- **Task description**:
In the entries that follow, find each line with the word "false" and copy it.

Stored data entries:
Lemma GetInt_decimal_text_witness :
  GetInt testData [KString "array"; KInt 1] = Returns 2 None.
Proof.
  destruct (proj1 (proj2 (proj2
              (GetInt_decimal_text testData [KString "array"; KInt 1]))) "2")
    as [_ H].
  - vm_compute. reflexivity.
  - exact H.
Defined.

...

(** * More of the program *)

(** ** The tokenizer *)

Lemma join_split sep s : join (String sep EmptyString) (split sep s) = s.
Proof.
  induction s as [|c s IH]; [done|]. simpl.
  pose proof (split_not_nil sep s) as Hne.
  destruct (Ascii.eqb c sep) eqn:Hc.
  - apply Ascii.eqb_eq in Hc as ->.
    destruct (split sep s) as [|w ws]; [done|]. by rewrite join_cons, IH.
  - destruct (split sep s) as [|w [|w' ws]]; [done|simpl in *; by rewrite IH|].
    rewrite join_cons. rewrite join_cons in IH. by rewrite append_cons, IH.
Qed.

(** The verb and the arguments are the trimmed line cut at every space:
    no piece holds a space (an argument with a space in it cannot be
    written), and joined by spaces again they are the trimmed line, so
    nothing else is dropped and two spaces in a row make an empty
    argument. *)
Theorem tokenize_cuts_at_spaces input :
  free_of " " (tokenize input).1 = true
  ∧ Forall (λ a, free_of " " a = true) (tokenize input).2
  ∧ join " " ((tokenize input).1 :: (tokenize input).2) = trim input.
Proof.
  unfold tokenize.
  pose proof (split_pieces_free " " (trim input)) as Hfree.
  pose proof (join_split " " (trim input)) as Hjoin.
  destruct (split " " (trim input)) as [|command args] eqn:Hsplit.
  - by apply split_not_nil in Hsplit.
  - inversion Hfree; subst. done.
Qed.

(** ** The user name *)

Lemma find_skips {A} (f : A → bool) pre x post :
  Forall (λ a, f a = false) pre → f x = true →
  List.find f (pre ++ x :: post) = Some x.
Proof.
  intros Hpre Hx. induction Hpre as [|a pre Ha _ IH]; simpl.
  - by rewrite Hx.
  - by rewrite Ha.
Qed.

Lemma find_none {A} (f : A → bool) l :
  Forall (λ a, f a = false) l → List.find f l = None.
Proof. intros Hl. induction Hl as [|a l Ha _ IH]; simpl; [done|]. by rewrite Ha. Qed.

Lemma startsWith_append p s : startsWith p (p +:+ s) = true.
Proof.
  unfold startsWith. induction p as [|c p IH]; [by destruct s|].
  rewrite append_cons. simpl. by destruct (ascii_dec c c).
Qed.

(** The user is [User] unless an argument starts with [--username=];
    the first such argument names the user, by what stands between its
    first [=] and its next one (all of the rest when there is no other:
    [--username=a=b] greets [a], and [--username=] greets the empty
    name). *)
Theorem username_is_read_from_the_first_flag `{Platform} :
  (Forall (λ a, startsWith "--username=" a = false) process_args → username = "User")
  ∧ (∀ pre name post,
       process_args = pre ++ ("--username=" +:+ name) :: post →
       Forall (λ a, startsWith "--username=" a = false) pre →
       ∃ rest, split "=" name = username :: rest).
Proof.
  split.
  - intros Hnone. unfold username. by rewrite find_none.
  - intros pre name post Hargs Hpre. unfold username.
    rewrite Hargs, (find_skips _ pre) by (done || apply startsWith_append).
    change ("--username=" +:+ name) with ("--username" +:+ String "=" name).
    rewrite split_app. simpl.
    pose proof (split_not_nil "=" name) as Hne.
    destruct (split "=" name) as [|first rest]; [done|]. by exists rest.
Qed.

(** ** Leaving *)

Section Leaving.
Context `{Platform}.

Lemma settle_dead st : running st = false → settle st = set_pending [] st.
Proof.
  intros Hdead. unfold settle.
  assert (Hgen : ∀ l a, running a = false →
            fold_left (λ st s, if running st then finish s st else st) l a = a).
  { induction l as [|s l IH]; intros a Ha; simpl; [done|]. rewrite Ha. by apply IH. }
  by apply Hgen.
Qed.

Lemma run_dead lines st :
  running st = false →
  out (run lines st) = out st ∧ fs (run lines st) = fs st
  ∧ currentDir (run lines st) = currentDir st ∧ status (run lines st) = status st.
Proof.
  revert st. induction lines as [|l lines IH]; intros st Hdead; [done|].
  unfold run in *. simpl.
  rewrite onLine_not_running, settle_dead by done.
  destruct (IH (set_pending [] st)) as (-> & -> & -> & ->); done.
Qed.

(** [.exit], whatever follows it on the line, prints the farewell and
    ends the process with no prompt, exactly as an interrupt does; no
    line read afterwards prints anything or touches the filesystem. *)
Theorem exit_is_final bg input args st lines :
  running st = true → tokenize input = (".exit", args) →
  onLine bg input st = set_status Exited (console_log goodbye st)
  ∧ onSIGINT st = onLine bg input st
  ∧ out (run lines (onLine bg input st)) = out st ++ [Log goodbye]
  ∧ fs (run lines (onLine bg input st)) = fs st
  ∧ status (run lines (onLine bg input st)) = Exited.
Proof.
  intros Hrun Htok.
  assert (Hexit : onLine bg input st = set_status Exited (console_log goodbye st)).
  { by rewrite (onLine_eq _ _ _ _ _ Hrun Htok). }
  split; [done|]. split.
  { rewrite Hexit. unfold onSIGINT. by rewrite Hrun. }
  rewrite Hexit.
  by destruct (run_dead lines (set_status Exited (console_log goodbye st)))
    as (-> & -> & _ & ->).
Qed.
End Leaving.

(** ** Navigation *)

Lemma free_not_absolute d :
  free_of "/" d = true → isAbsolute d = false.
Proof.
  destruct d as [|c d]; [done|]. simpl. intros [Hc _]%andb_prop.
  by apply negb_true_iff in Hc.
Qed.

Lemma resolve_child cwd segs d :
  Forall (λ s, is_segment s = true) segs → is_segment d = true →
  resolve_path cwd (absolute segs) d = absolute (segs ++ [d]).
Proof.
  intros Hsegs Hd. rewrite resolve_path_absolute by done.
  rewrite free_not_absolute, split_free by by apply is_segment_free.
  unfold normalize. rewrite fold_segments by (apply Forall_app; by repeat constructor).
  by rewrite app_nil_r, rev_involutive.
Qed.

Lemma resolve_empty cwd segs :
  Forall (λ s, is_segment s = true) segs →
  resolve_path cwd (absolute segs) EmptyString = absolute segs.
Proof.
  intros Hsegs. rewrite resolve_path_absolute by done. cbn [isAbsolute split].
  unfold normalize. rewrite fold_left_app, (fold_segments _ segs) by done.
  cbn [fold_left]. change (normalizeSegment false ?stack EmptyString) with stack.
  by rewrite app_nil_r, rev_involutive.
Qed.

- **Expected answer**:
  Forall (λ a, f a = false) pre → f x = true →
  Forall (λ a, f a = false) l → List.find f l = None.
  (Forall (λ a, startsWith "--username=" a = false) process_args → username = "User")
       Forall (λ a, startsWith "--username=" a = false) pre →
Lemma settle_dead st : running st = false → settle st = set_pending [] st.
  assert (Hgen : ∀ l a, running a = false →
  running st = false →
  free_of "/" d = true → isAbsolute d = false.
  cbn [fold_left]. change (normalizeSegment false ?stack EmptyString) with stack.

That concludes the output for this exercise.